Cette audience du 5 juin pourrait permettre aux juges d’évaluer la cohérence des déclarations du couple Moretti. Si des contradictions majeures apparaissent, les enquêteurs pourraient décider de réorienter leurs investigations ou de renforcer les charges contre les gérants. Par ailleurs, les familles des victimes attendent toujours des réponses définitives, alors que les commémorations du premier anniversaire de l’incendie approchent. Une décision judiciaire sur d’éventuelles poursuites supplémentaires pourrait intervenir d’ici la fin de l’année 2026.

Les victimes et leurs proches en quête de justice

Pour les familles des 41 victimes, cette confrontation judiciaire représente une étape cruciale. « Les victimes ont besoin de la vérité, pour le deuil comme pour leur reconstruction », a rappelé Maître Jordan.
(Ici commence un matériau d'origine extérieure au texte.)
(** C4, as the code has it: for every size the border width is
    [max 2 (size // 40)], at least 2 and [size // 40] as soon as that exceeds
    2, and the rectangle handed to [draw.rectangle] has the corners
    [(width, width)] and [(size - width, size - width)].  Below size 4 the
    box is refused and the call raises [ValueError]; in every call that
    returns, and in every call [main] makes, the rectangle is the first thing
    drawn on the canvas that is saved.  From size 6 on every pixel of the
    outline lies between the two corners, and the columns at [width] and at
    [size - width] are painted, so that [width] columns stay free on the left
    and [width - 1] on the right; at the sizes 4 and 5 the outline is wider
    than its box and paints pixels outside the corners. *)
Theorem border_width_spec env size :
  2 ≤ border_width size ∧
  border_width size = Z.max 2 (size / 40) ∧
  (2 < size / 40 → border_width size = size / 40) ∧
  border_box size =
    ((border_width size, border_width size),
     (size - border_width size, size - border_width size)) ∧
  im_ops (icon_image env size) !! 0%nat
    = Some (Rectangle (border_box size) border_colour (border_width size)) ∧
  (size < 4 → ∀ path w, create_icon env size path w = (inl ValueError, w)) ∧
  (size ∈ sizes → 6 ≤ size ∧ reaches_save env size (icon_image env size)) ∧
  (∀ path w, (create_icon env size path w).1 = inr tt →
     4 ≤ size ∧
     ∃ target, fs_files (create_icon env size path w).2 !! target
               = Some (png_encode env "RGB" (size, size) (getdata (icon_image env size)))) ∧
  (6 ≤ size →
     (∀ px py, on_outline (border_box size) (border_width size) px py = true →
        border_width size ≤ px ≤ size - border_width size ∧
        border_width size ≤ py ≤ size - border_width size) ∧
     (∀ py, border_width size ≤ py ≤ size - border_width size →
        on_outline (border_box size) (border_width size) (border_width size) py = true ∧
        on_outline (border_box size) (border_width size) (size - border_width size) py
        = true)) ∧
  (size = 4 ∨ size = 5 →
     ∃ px py, on_outline (border_box size) (border_width size) px py = true ∧
              ¬ (border_width size ≤ px ≤ size - border_width size ∧
                 border_width size ≤ py ≤ size - border_width size)).
Proof.
  split; [apply border_width_ge_2|]. split; [done|].
  split; [unfold border_width; lia|]. split; [done|]. split; [done|].
  split; [intros Hsmall path w; by apply create_icon_too_small|].
  split; [|split; [|split]].
  - intros Hin. apply sizes_ge_4 in Hin as Hsize.
    split; [|by apply create_icon_draws]. clear Hsize. revert size Hin.
    apply sizes_cases; lia.
  - intros path w Hret.
    destruct (create_icon_returns env size path w Hret) as (Hsize & target & _ & ->).
    split; [done|]. exists target. apply lookup_insert_eq.
  - intros Hsize. split.
    + intros px py. by apply border_outline_inside.
    + intros py Hpy. apply border_outline_columns; [lia|done].
  - intros [->| ->].
    + exists 1, 2. split; [reflexivity|]. change (border_width 4) with 2. lia.
    + exists 2, 4. split; [reflexivity|]. change (border_width 5) with 2. lia.
Qed.
(** * touch_remote: command dispatch of the WebOS touch remote

    A shallow embedding of [main.py].  The Kivy widgets are plain records,
    the mutable attribute [self._control] is threaded through a state and
    exception monad, and every call that leaves the program (the adapter
    of [lgtv_remote], the control classes of [pywebostv], [getmac],
    [wakeonlan], [print]) appends one event to a trace and takes its
    outcome (a value or a raised exception) from an environment [Env]. *)

From Stdlib Require Import Ascii ssreflect.
From stdpp Require Import base strings list gmap.

Set Default Proof Using "Type".

(** ** Python exceptions and results *)

(** Only the distinction made by [except OSError] matters to the program:
    [OSError] with its subclasses ([ConnectionError], [TimeoutError],
    socket errors) on one side, every other exception on the other. *)
Inductive exn :=
| OSError (msg : string)
| Exception (msg : string).

Inductive result (A : Type) :=
| Returns (a : A)
| Raises (e : exn).
Arguments Returns {A} a.
Arguments Raises {A} e.

(** ** The state and exception monad *)

Definition M (S A : Type) : Type := S → result A * S.

Definition ret {S A} (a : A) : M S A := λ s, (Returns a, s).

Definition raise {S A} (e : exn) : M S A := λ s, (Raises e, s).

Definition bind {S A B} (m : M S A) (k : A → M S B) : M S B :=
  λ s, match m s with
       | (Returns a, s') => k a s'
       | (Raises e, s') => (Raises e, s')
       end.

Declare Scope py_scope.
Delimit Scope py_scope with py.
Notation "x <- m ;; k" := (bind m (λ x, k))
  (at level 100, m at next level, right associativity) : py_scope.
Notation "m ;; k" := (bind m (λ _, k))
  (at level 100, right associativity) : py_scope.
Local Open Scope py_scope.

(** [try: m except OSError as e: h e]: state changes made by [m] before
    the exception was raised are kept. *)
Definition try_except_OSError {S A} (m : M S A) (h : string → M S A) : M S A :=
  λ s, match m s with
       | (Raises (OSError msg), s') => h msg s'
       | r => r
       end.

(** ** Objects of the external libraries *)

Definition obj := nat.

(** The four control classes of [pywebostv.controls]. *)
Inductive kind := SystemControl | MediaControl | ApplicationControl | InputControl.

#[global] Instance kind_eq_dec : EqDecision kind.
Proof. solve_decision. Defined.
Les proches réclament non seulement une clarification sur les causes techniques de l’incendie, mais aussi sur les éventuelles négligences humaines. Certains témoignages évoquent des portes de secours verrouillées, une pratique illégale en Suisse, qui aurait pu aggraver la catastrophe.

Les associations de victimes, soutenues par des avocats comme Maître Jordan, multiplient les pressions pour que l’enquête aboutisse rapidement. Si cette confrontation ne permet pas d’apporter toutes les réponses, d’autres auditions ou expertises pourraient être ordonnées dans les semaines à venir. La pression médiatique et judiciaire reste forte, alors que la mémoire des victimes doit être honorée dans les meilleurs délais.

Reste à savoir si cette audience du 5 juin apportera les éclairages nécessaires. Une chose est sûre : la quête de vérité pour les familles des victimes ne s’arrêtera pas là.

La confrontation vise à confronter leurs versions respectives sur les circonstances de l’incendie, notamment la fermeture des issues de secours. Les enquêteurs cherchent à vérifier si leurs déclarations sont cohérentes ou si des contradictions apparaissent, ce qui pourrait indiquer une dissimulation ou une négligence.